Retirement

FTSE100 Firms At Risk From Pensions Black Hole

Many of Britain’s biggest companies have pension black holes which outstrip their market value and which seriously impact the financial decisions their directors make.

The pension deficits of the FTSE100 companies have soared by £42 billion from £515 billion to £557 billion in the past year, according to the latest figures.

Many of these companies face some tough decisions to make over how they spend their profits that could hamper their trading performance.

Royal Dutch Shell – with the largest pension liability of £54 billion – has a market capitalisation of around £152 billion.

Another 15 firms have pensions underfunded by more than £10 billion, says the study by pension experts JLT Employee Benefits.

Companies owing more than they’re worth

Among the companies with the biggest pension deficits are:

  • Sainsbury’s – with a market capitalisation of just over £6 billion has a pension liability that increased by around £780 million in the first three months of this year to surpass the market value by 13%
  • International Airlines Group – owners of British Airways and Spanish airline Iberia – has a pension liability that dwarves market capitalisation of £6.7 billon three times over.

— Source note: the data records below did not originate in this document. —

Lemma hex4_val_hex4 n : 0 <= n < 65536 ->
  hex4_val (hex_digit (n / 4096 mod 16)) (hex_digit (n / 256 mod 16)) (hex_digit (n / 16 mod 16)) (hex_digit (n mod 16)) = Some n.
Proof.
  intros Hn. unfold hex4_val. rewrite !hex_val_digit by (apply Z.mod_pos_bound; lia). cbn. f_equal.
  Z.to_euclidean_division_equations. lia.
Qed.

(** What a scanner must read of an escaped character. *)
Definition scans (esc : Z -> list Z) : Prop :=
  forall c t, is_scalar c = true -> scan_string (esc c ++ t) = prepend c (scan_string t).

Lemma scan_plain c t : c <> 34 -> c <> 92 -> 32 <= c -> scan_string (c :: t) = prepend c (scan_string t).
Proof.
  intros H1 H2 H3. cbn [scan_string]. by rewrite (proj2 (Z.eqb_neq c 34)), (proj2 (Z.eqb_neq c 92)), (proj2 (Z.ltb_ge c 32)).
Qed.

Lemma scan_u a b c d u t : hex4_val a b c d = Some u -> ~ 55296 <= u <= 56319 ->
  scan_string (92 :: 117 :: a :: b :: c :: d :: t) = prepend u (scan_string t).
Proof.
  intros E Hu. cbn [scan_string]. change (92 =? 34) with false. change (92 =? 92) with true. cbn iota. rewrite E.
  by replace ((55296 <=? u) && (u <=? 56319)) with false by lia.
Qed.

Lemma scan_pair a b c d a' b' c' d' u v t :
  hex4_val a b c d = Some u -> hex4_val a' b' c' d' = Some v -> 55296 <= u <= 56319 -> 56320 <= v <= 57343 ->
  scan_string (92 :: 117 :: a :: b :: c :: d :: 92 :: 117 :: a' :: b' :: c' :: d' :: t)
  = prepend (65536 + (u - 55296) * 1024 + (v - 56320)) (scan_string t).
Proof.
  intros E E' Hu Hv. cbn [scan_string]. change (92 =? 34) with false. change (92 =? 92) with true. cbn iota. rewrite E, E'.
  replace ((55296 <=? u) && (u <=? 56319)) with true by lia. by replace ((56320 <=? v) && (v <=? 57343)) with true by lia.
Qed.

Lemma escape_scans : scans json_escape.
Proof.
  intros c t Hs. assert (Hb : 0 <= c < 1114112 /\ ~ 55296 <= c <= 57343) by (unfold is_scalar in Hs; lia). clear Hs. unfold json_escape.
  repeat (match goal with |- context [if ?c =? ?k then _ else _] => destruct (Z.eqb_spec c k) end; [by subst|]).
  destruct ((32 <=? c) && _) eqn:Ep; [apply scan_plain; lia|]. destruct (Z.ltb_spec c 65536); cbn [app hex4].
  - apply scan_u; [apply hex4_val_hex4|]; lia.
  - erewrite scan_pair; [|apply hex4_val_hex4|apply hex4_val_hex4|..];
      [f_equal|..]; Z.to_euclidean_division_equations; lia.
Qed.
(** A verifier run that ends in the root of [l] started at the leaf of [l] at
    its position, or the run and the tree hashed two different preimages to
    the same digest. *)
Lemma proof_path_sound f ft l k cur rest :
  Forall digest l -> (k < length l)%nat -> digest cur ->
  (length l <= ft)%nat -> (length l <= 2 ^ f)%nat ->
  verify_loop f (Z.of_nat k) (Z.of_nat (length l)) (hex_of_bytes cur) rest
    = inr (Some (hex_of_bytes (root_of l), [])) ->
  l !! k = Some cur
  \/ exists x y, x ∈ proof_preimages f (Z.of_nat k) (Z.of_nat (length l)) cur rest
              /\ y ∈ tree_preimages ft l /\ sha_collision x y.
Proof.
  revert ft l k cur rest. induction f as [|f IH]; intros ft l k cur rest Hl Hlt Hcur Hft Hf Hv;
    destruct (lookup_lt_is_Some_2 l k Hlt) as [d Hk].
  { apply singleton_level in Hk as [-> ->]; [|done]. cbn in Hv. injection Hv as Hv ->.
    left. cbn. f_equal. symmetry. apply hex_of_bytes_inj; [apply Hcur | by inversion Hl as [|? ? []] | done]. }
  destruct (Nat.le_gt_cases (length l) 1) as [H1|H1].
  { apply singleton_level in Hk as [-> ->]; [|done]. cbn in Hv. injection Hv as Hv ->.
    left. cbn. f_equal. symmetry. apply hex_of_bytes_inj; [apply Hcur | by inversion Hl as [|? ? []] | done]. }
  destruct ft as [|ft]; [lia|].
  pose proof (pairs_shrink l H1) as Hs. pose proof (pairs_fuel l f Hf) as Hpf.
  pose proof (Forall_lookup_1 _ _ _ _ Hl Hk) as Hd.
  cbn [verify_loop proof_preimages tree_preimages] in *.
  destruct (Nat.ltb_spec 1 (length l)); [|lia].
  destruct (Z.ltb_spec 1 (Z.of_nat (length l))); [|lia].
  rewrite half_width, half_index in *. rewrite <-root_of_pairs in Hv.
  assert (Hk2 : (k / 2 < length (pairs l))%nat).
  { rewrite pairs_length. apply Nat.Div0.div_lt_upper_bound.
    pose proof (Nat.div_mod_eq (length l + 1) 2). pose proof (Nat.mod_upper_bound (length l + 1) 2). lia. }
  pose proof (take_path_step l k d Hl Hk) as Hstep. unfold path_step in Hstep.
  destruct (expected_side _ _) as [side|].
  - destruct Hstep as (sib & Hsib & _ & _ & Hp & Hin).
    destruct rest as [|nd rest]; [done|].
    apply res_bind_ok in Hv as ([s|] & Hread & Hv); [|done].
    destruct (read_sibling_ok _ _ _ Hread) as (h & -> & Hh). rewrite Hread, fromhex_hex by apply Hh.
    cbn [from_option id]. fold (parent_pre side h cur).
    rewrite parent_hash_side in Hv by done. cbn [mbind res_bind] in Hv.
    apply IH with (ft := ft) in Hv; [|auto with msg|done|auto with msg|lia|done].
    destruct Hv as [Hv|(x & y & Hx & Hy & Hc)].
    + rewrite Hp in Hv. apply (inj Some) in Hv as Hv'. symmetry in Hv'.
      destruct (decide (parent_pre side h cur = parent_pre side sib d)) as [E|E].
      * left. rewrite Hk. f_equal. symmetry. by eapply parent_pre_inj in E.
      * right. exists (parent_pre side h cur), (parent_pre side sib d).
        refine (conj _ (conj _ (conj E Hv'))); [constructor|apply elem_of_app; by left].
    + right. exists x, y. refine (conj _ (conj _ Hc)); [by constructor|apply elem_of_app; by right].
  - destruct Hstep as [Hp _].
    apply IH with (ft := ft) in Hv; [|auto with msg|done|done|lia|done].
    rewrite Hp, <-Hk in Hv. destruct Hv as [Hv|(x & y & Hx & Hy & Hc)]; [by left|].
    right. exists x, y. refine (conj Hx (conj _ Hc)). apply elem_of_app. by right.
Qed.

(** ** Results on the service's functions *)

(** The raw digest a hexadecimal leaf stands for. *)
Definition raw (s : pystr) : bytes := default [] (bytes_fromhex s).

Lemma raw_hex d : digest d -> raw (hex_of_bytes d) = d.
Proof. intros [_ H]. unfold raw. by rewrite fromhex_hex. Qed.

Lemma raw_hex_list l : Forall digest l -> raw <$> (hex_of_bytes <$> l) = l.
Proof.
  induction 1 as [|d l Hd _ IH]; [done|]. cbn. cbn in IH. rewrite IH. f_equal. by apply raw_hex.
Qed.

Lemma hash_hex_leaves leaves :
  forallb is_hash_hex leaves = true ->
  exists l, leaves = hex_of_bytes <$> l /\ Forall digest l.
Proof.
  induction leaves as [|s leaves IH]; cbn; [by exists []|].
  intros [Hs Hl]%andb_prop. destruct (IH Hl) as (l & -> & Hd).
  unfold is_hash_hex in Hs. apply andb_prop in Hs as [Hn%Nat.eqb_eq Hh].
  destruct (hex_fromhex 32 s) as (d & _ & <- & Hd1 & Hd2); [done..|].
  exists (d :: l). split; [done|]. constructor; [by split|done].
Qed.

Lemma is_hash_hex_digests l : Forall digest l -> forallb is_hash_hex (hex_of_bytes <$> l) = true.
Proof.
  induction 1 as [|d l [Hn Hb] _ IH]; [done|]. cbn [fmap list_fmap forallb]. by rewrite is_hash_hex_of_bytes.
Qed.

Lemma log2_up_fuel n : (n <= 2 ^ Z.to_nat (Z.log2_up (Z.of_nat n)))%nat.
Proof.
  apply Nat2Z.inj_le. rewrite Nat2Z.inj_pow, Z2Nat.id by apply Z.log2_up_nonneg.
  destruct (Z.le_gt_cases (Z.of_nat n) 1) as [H|H].
  - rewrite Z.log2_up_eqn0 by done. cbn. lia.
  - apply Z.log2_up_spec; lia.
Qed.

Lemma verify_fuel_enough n : (n <= 2 ^ verify_fuel (Z.of_nat n))%nat.
Proof.
  unfold verify_fuel. pose proof (log2_up_fuel n). cbn [Nat.pow]. lia.
Qed.

Lemma parent_hash_value_error a b e : parent_hash a b = inl e -> exists w, e = ValueError w.
Proof.
  unfold parent_hash, mbind, res_bind.
  destruct (_hash_bytes (PStr a) "left_child") eqn:E1;
    [|destruct (_hash_bytes (PStr b) "right_child") eqn:E2]; intros [=]; subst;
    by eapply hash_bytes_value_error.
Qed.

Lemma verify_loop_value_error f i n cur rest e :
  verify_loop f i n cur rest = inl e -> exists w, e = ValueError w.
Proof.
  revert i n cur rest. induction f as [|f IH]; intros i n cur rest; [done|]. cbn.
  destruct (1 <? n); [|done]. destruct (expected_side i n) as [side|]; [|apply IH].
  destruct rest as [|nd rest]; [done|].
  destruct (read_sibling nd side) as [e'|[sib|]] eqn:Er; cbn; [|clear Er|done].
  - intros [= <-]. unfold read_sibling in Er. destruct nd; try done. repeat (case_match; [done|]).
    destruct (_hash_bytes _ _) eqn:Eh; cbn in Er; [|done]. injection Er as ->. by eapply hash_bytes_value_error.
  - destruct (if str_eqb side (py "left") then _ else _) as [e'|c] eqn:Ec; cbn; [|apply IH].
    intros [= <-]. destruct (str_eqb side (py "left")); by eapply parent_hash_value_error.
Qed.

Lemma validate_ok li lc i n :
  _validate_leaf_position li lc = inr (i, n) <-> li = PInt i /\ lc = PInt n /\ 0 <= i < n.
Proof.
  unfold _validate_leaf_position. split.
  - destruct lc; try done. case_match; [done|]. destruct li; try done. case_match; [|done].
    intros [= -> ->]. split_and!; [done|done|lia..].
  - intros (-> & -> & H). destruct (Z.ltb_spec n 1); [lia|].
    destruct (Z.leb_spec 0 i); [|lia]. destruct (Z.ltb_spec i n); [done|lia].
Qed.

Lemma verify_body_true leaf li lc sibs root :
  verify_merkle_proof leaf li lc sibs root = inr true ->
  exists i n cur r l,
    li = PInt i /\ lc = PInt n /\ 0 <= i < n /\ leaf = PStr (hex_of_bytes cur) /\ digest cur
    /\ root = PStr (hex_of_bytes r) /\ digest r /\ as_sequence sibs = Some l
    /\ verify_loop (verify_fuel n) i n (hex_of_bytes cur) l = inr (Some (hex_of_bytes r, [])).
Proof.
  unfold verify_merkle_proof. intros H.
  assert (Hb : verify_merkle_proof_body leaf li lc sibs root = inr true).
  { destruct (verify_merkle_proof_body _ _ _ _ _) as [[]|]; simplify_eq/=; done. }
  clear H. unfold verify_merkle_proof_body in Hb.
  apply res_bind_ok in Hb as ([i n] & (-> & -> & Hi)%validate_ok & Hb).
  apply res_bind_ok in Hb as (cur & [-> Hcur]%hash_bytes_ok & Hb).
  apply res_bind_ok in Hb as (r & [-> Hr]%hash_bytes_ok & Hb).
  destruct (as_sequence sibs) as [l|] eqn:El; [|done]. case_match; [done|].
  apply res_bind_ok in Hb as ([[c rest]|] & Hv & Hb); [|done]. injection Hb as Hb.
  apply andb_prop in Hb as [Hrest%Nat.eqb_eq%nil_length_inv Hc%bool_decide_eq_true].
  subst. exists i, n, cur, r, l. done.
Qed.

Lemma hash_level_value_error leaves e : hash_level leaves = inl e -> exists w, e = ValueError w.
Proof.
  unfold hash_level. induction leaves as [|s leaves IH]; [done|]. cbn [res_map].
  destruct (_hash_bytes (PStr s) "leaf_hash") as [e'|b] eqn:E; cbn [mbind res_bind].
  - intros [= <-]. by eapply hash_bytes_value_error.
  - destruct (res_map _ leaves) as [e'|l]; cbn; [|done]. intros [= <-]. by apply IH.
Qed.

Lemma root_digest n l : Forall digest l -> (0 < length l <= n)%nat -> digest (rfc_root n l).
Proof.
  destruct n as [|n]; [lia|]. destruct l as [|a [|b l]]; cbn [rfc_root length]; [lia| |by auto with msg].
  intros H _. by inversion H.
Qed.

Lemma log2_up_64 n : n <= 2 ^ 64 -> Z.log2_up n <= 64.
Proof. intros H. rewrite (Z.log2_up_le_mono _ _ H). by rewrite Z.log2_up_pow2. Qed.

(** Everything hashed by [build_event_merkle_root] on these event hashes, and
    everything hashed by [verify_event_merkle_proof] on this proof. *)
Definition event_tree_preimages (event_hashes : list pystr) : list bytes :=
  (leaf_pre ∘ raw <$> event_hashes)
  ++ tree_preimages (length event_hashes) (sha256 ∘ leaf_pre ∘ raw <$> event_hashes).

Definition event_proof_preimages (event_hash : pystr) (i n : Z) (sibs : pyval) : list bytes :=
  leaf_pre (raw event_hash)
  :: proof_preimages (verify_fuel n) i n (sha256 (leaf_pre (raw event_hash)))
       (default [] (as_sequence sibs)).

The research also highlights BAE Systems, RSA, the Royal Bank of Scotland and BT with pension debts that add up to more than company values.

However, although some companies increased their pension deficits, the total for all FTSE100 companies was £16 billion down to £60 billion for the year ending March 31, 2014.

The report also showed HSBC Bank made the largest deficit contribution of £0.5 billion as the company pension scheme shrank by £2.8 billion to £7.7 billion. The bank has a market capitalisation of£114.4 billion.

Impact on trading

Other points raised by the research were that around 60 firms offered a ‘handful’ of employees retirement guarantees with defined benefit pensions and the top 10 FTSE100 company pension deficits account for 25% of all private sector debt.

The Pension Regulator has vowed to monitor FTSE100 pension liabilities more closely to try to avoid financial risk for retirement savers and pensioners.

JLT director Charles Cowling said: “Depending on the size of the pension scheme and how much is owed, some companies could find their liabilities affect how they can compete with other companies.

“For instance, if BT has to make a larger pension contribution, the company may have a problem competing with BSkyB in bidding for sporting broadcast rights. This could then impact profits and share prices.”